Installation for theft: how scammers spread dangerous apps among Russians

The attackers pose as bank employees and representatives of operators.

Under the pretext of "registering in the corporate system," users are directed to a phishing bot that requests a push code and then asks them to post it in a chat, where it is intercepted by intruders. For greater persuasiveness, fake participants and a fake administrator may be present in such chats. The Interior Ministry has already documented dozens of such cases and warned citizens against transmitting codes, even if the request allegedly comes from colleagues.

"Another popular scheme is fake notifications from delivery and taxi services. Users receive messages about a failure in the order, an error in the system, or the need to confirm the address. A push notification appears in the application with a code that is supposedly needed to complete the operation. If the victim transmits this code by phone or via a bot, the scammers gain access to her account and can make trips or orders at her expense, as well as use the account for further phishing," the specialist said.

According to the Ministry of Internal Affairs and Roskomnadzor, such attacks have become more frequent in 2025 due to the high visual reliability of fake interfaces and user trust in brands.

Scammers are particularly active in the field of practical jokes and promotions. For example, in May–June 2025, fake drawings of Labubu figures were distributed on Telegram, where participants were asked to leave a review and receive a gift. To "receive the prize," you had to specify a phone number and enter a code from a Telegram push notification, after which the account was intercepted. Similar schemes were previously used under the pretext of iPhone sweepstakes and promo codes for subscriptions, but this year they have gained new popularity due to popular trends.

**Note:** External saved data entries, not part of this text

(** The callback of [def.filter(...).map(...)] in [executeCreateTable]. *)
Definition schemaField (f : CreateDefinition) : result SchemaField :=
  if negb (String.eqb (cd_column_type f) "column_ref") then
    Throw (NotSupported (cd_column_type f))
  else
    '(primary, unique) ←
      match unique_or_primary f with
      | None => Ok (false, false)
      | Some k =>
          if String.eqb k "primary key" then Ok (true, false)
          else if String.eqb k "unique" then Ok (false, true)
          else Throw (NotSupported k)
      end;
    type ←
      (let d := dataType (definition f) in
       if String.eqb d "TEXT" || String.eqb d "VARCHAR" then
         Ok (TText (def_length (definition f)))
       else if String.eqb d "INT" || String.eqb d "INTEGER" then Ok TInt
       else if String.eqb d "DECIMAL" || String.eqb d "FLOAT" then Ok TFloat
       else if String.eqb d "TIMESTAMP" then Ok TTimestamp
       else if String.eqb d "DATE" then Ok TDate
       else if String.eqb d "JSON" then Ok TJson
       else if String.eqb d "JSONB" then Ok TJsonb
       else Throw (NotSupported ("Type " +:+ dquote +:+ d +:+ dquote)));
    match suffix (definition f) with
    | Some (_ :: _) => Throw (NotSupported "column suffix")
    | _ =>
        Ok {| id := cd_column f; type := type;
              primary := primary; unique := unique |}
    end.

Definition executeCreateTable (db : _IDb) (p : CreateTable) : result _IDb :=
  match ct_table p with
  | [] => Throw (TypeError "undefined is not iterable")
  | table :: _ =>
      fields ← mapM schemaField
        (List.filter (λ f, String.eqb (resource f) "column")
           (create_definitions p));
      declareTable db table fields
  end.

Definition executeCreateIndex (db : _IDb) (p : CreateIndex) : result _IDb :=
  if negb (String.eqb (on_kw p) "on") then Throw (NotSupported (on_kw p))
  else if negb (with_before_where p) then Throw (NotSupported "")
  else
    match db !! ci_table p with
    | None => Throw (TypeError "Cannot read property of undefined")
    | Some onTable =>
        columns ← mapM
          (λ x,
             v ← buildValue (Some onTable) (ic_column x);
             Ok {| cic_value := v;
                   nullsLast :=
                     match ic_nulls x with
                     | Some n => String.eqb n "nulls last"
                     | None => false
                     end;
                   desc :=
                     match ic_order x with
                     | Some o => String.eqb o "desc"
                     | None => false
                     end |})
          (index_columns p);
        onTable' ← createIndex onTable (index p) columns;
        Ok (<[ci_table p := onTable']> db)
    end.

(** One turn of the loop of [_query]: the statement's executor, by its
    [type] and [keyword]. *)
Definition dispatch (db : _IDb) (p : AST2) : _IDb * result QueryResult :=
  match p with
  | Ast_insert p =>
      let '(db', r) := executeInsert db p in
      (db', _ ← r; Ok RUndefined)
  | Ast_update p => (db, rows ← executeUpdate db p; Ok (RRows rows))
  | Ast_select p => (db, rows ← executeSelect db p; Ok (RRows rows))
  | Ast_create_table p =>
      match executeCreateTable db p with
      | Ok db' => (db', Ok RNull)
      | Throw e => (db, Throw e)
      end
  | Ast_create_index p =>
      match executeCreateIndex db p with
      | Ok db' => (db', Ok RUndefined)
      | Throw e => (db, Throw e)
      end
  | Ast_create_other keyword => (db, Throw (NotSupported ("create " +:+ keyword)))
  | Ast_other type => (db, Throw (NotSupported type))
  end.

Fixpoint queryLoop (db : _IDb) (parsed : list AST2) (last : QueryResult)
  : _IDb * result QueryResult :=
  match parsed with
  | [] => (db, Ok last)
  | p :: rest =>
      match dispatch db p with
      | (db', Throw e) => (db', Throw e)
      | (db', Ok last') =>
          match check p with
          | Throw e => (db', Throw e)
          | Ok _ => queryLoop db' rest last'
          end
      end
  end.

(** [_query], from the parsed statements on; it returns the database as the
    statements left it together with [last] or the exception thrown. *)
Definition _query (db : _IDb) (parsed : list AST2) : _IDb * result QueryResult :=
  queryLoop db parsed RUndefined.

End Query.

(** *** A runtime to run statements on concrete databases *)

Definition literalType (e : Expr) : option IType :=
  match e with
  | EBool _ => None
  | ENumber _ => Some TInt
  | EString _ => Some (TText None)
  | _ => None
  end.

Definition convertible (e : Expr) (to : IType) : bool :=
  match e, to with
  | ENull, _ => true
  | ENumber _, (TInt | TFloat) => true
  | EString _, TText _ => true
  | _, _ => false
  end.

Definition constant (e : Expr) : result Value :=
  match e with
  | ENull => Ok VNull
  | EBool b => Ok (VBool b)
  | ENumber n => Ok (VInt n)
  | EString s => Ok (VText s)
  | _ => Throw (NotSupported "not a constant")
  end.

(** The scan of a plain [select * from table]. *)
Fixpoint scan (db : _IDb) (sel : _ISelection) : result (list Row) :=
  match sel with
  | TableSelection name _ =>
      match db !! name with
      | Some t => Ok (rows t)
      | None => Throw (TableNotFound name)
      end
  | FilterOf source None => scan db source
  | SelectOf source Star => scan db source
  | _ => Throw (NotSupported "selection")
  end.

(** Modelled from the spec: the least the collaborators of query.ts do, for
    running statements on concrete inputs.  Literals are constants that
    convert to the column types of their kind; a table without constraints
    appends the inserted row ("insertion order if no index is forced");
    declaring a table registers it empty; every statement passes the
    [watchUse] check. *)
#[local] Instance simpleRuntime : Runtime := {|
  buildValue := λ _ e, Ok {| iv_expr := e; iv_type := literalType e |};
  convert := λ v to,
    if convertible (iv_expr v) to
    then Ok {| iv_expr := iv_expr v; iv_type := Some to |}
    else Throw (CastError "cannot convert");
  get := λ v, constant (iv_expr v);
  getColumn := λ t c,
    match List.find (λ f, String.eqb (id f) c) (fields t) with
    | Some f => Ok f
    | None => Throw (QueryError ("column not found: " +:+ c))
    end;
  insert := λ t row,
    Ok {| fields := fields t; rows := rows t ++ [row]; indexes := indexes t |};
  createIndex := λ t name cols,
    Ok {| fields := fields t; rows := rows t;
          indexes := indexes t ++ [(name, cols)] |};
  declareTable := λ db name fs,
    Ok (<[name := {| fields := fs; rows := []; indexes := [] |}]> db);
  enumerate := scan;
  check := λ _, Ok ()
|}.

(** [create table test(val text)] *)
Definition create_test : AST2 :=
  Ast_create_table
    {| ct_table := ["test"];
       create_definitions :=
         [ {| resource := "column"; cd_column_type := "column_ref";
              cd_column := "val"; unique_or_primary := None;
              definition := {| dataType := "TEXT"; def_length := None;
                               suffix := None |} |} ] |}.

Definition tuple (value : list Expr) : ExprList :=
  {| el_type := "expr_list"; el_value := value |}.

Definition into_test : option (list From) :=
  Some [ {| table := Some "test"; as_ := None; join := None; on := None |} ].

(** [insert into test values ('b'), ('a'), (null)] *)
Definition insert_b_a_null : AST2 :=
  Ast_insert
    {| i_table := into_test; i_columns := None;
       i_values := [tuple [EString "b"]; tuple [EString "a"]; tuple [ENull]] |}.

(** [insert into test(val) values ('a'), ('b', 'c'), ('d')] *)
Definition insert_mismatch : Insert_Replace :=
  {| i_table := into_test; i_columns := Some ["val"];
     i_values := [tuple [EString "a"];
                  tuple [EString "b"; EString "c"];
                  tuple [EString "d"]] |}.

(** [update test set val = 'x'] *)
Definition update_test : Update :=
  {| u_table := "test"; u_set := [("val", EString "x")]; u_where := None |}.

Definition from_test (alias : option string) (join : option string)
    (on : option Expr) : From :=
  {| table := Some "test"; as_ := alias; join := join; on := on |}.

Definition order_by_val (type : string) (nulls : option string)
  : option (list OrderBy) :=
  Some [ {| ob_expr := EColumnRef None "val"; ob_type := type;
            ob_nulls := nulls |} ].

(** [select * from test order by val <type> <nulls>] *)
Definition select_test (orderby : option (list OrderBy)) : Select :=
  {| from := [from_test None None None]; where_ := None; columns := Star;
     orderby := orderby |}.

(** [select * from test t inner join test t on t.val = t.val] *)
Definition select_twice : Select :=
  {| from :=
       [ from_test (Some "t") None None;
         from_test (Some "t") (Some "INNER JOIN")
           (Some (EBinary "=" (EColumnRef (Some "t") "val")
                              (EColumnRef (Some "t") "val"))) ];
     where_ := None; columns := Star; orderby := None |}.

(** The columns of a table of the database, read under an alias. *)
Definition tableColumns (db : _IDb) (name : string) (alias : option string)
  : list Column :=
  match db !! name with
  | Some t =>
      (λ f, {| expr := EColumnRef (Some (default name alias)) (id f);
               col_as := None |}) <$> fields t
  | None => []
  end.

(** Modelled from the spec: the column schema of a selection, "a schema
    (ordered list of typed, named/aliased columns)"; the selection classes
    ([JoinSelection], [filter], [select]) are missing from the sources.  A
    table: its columns.  A join: the columns of its first operand, then
    those of its second (swapping the operands is what changes "the
    result's column order").  A filter: "Rows are unmodified".  A
    projection: "only the projected columns", in the order of the list;
    [*] keeps every column. *)
Fixpoint schema (db : _IDb) (sel : _ISelection) : list Column :=
  match sel with
  | TableSelection name alias => tableColumns db name alias
  | JoinSelection restrictive joined _ _ =>
      schema db restrictive ++ schema db joined
  | FilterOf source _ => schema db source
  | SelectOf source Star => schema db source
  | SelectOf _ (ColumnList cols) => cols
  end.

Dmitry Morev notes that the main vulnerability is users' inattention to notification sources. The main signs of a fake push message are a panicked tone, the absence of a direct link to the app, the unexpected nature of the notification and its coincidence with a suspicious call. Owners of Android devices without antivirus software and those who download applications from unofficial sources without checking the requested permissions are the most vulnerable.

The expert recommends never transmitting codes from push notifications, not installing applications outside official stores, restricting software access to system notifications, and turning off the Internet at the slightest suspicion, changing passwords, and contacting the bank. It is also useful to use two-factor authentication via email instead of SMS or push and regularly check which applications have access to notifications in the device settings.

Earlier, on July 7, it was reported that scammers on Telegram began using the new "suggested posts" feature in order to send phishing links to owners of major channels, disguising them as interesting content. The main trick is to offer the administrator a generous fee so that he wants to explore the details via a link that leads to a phishing resource.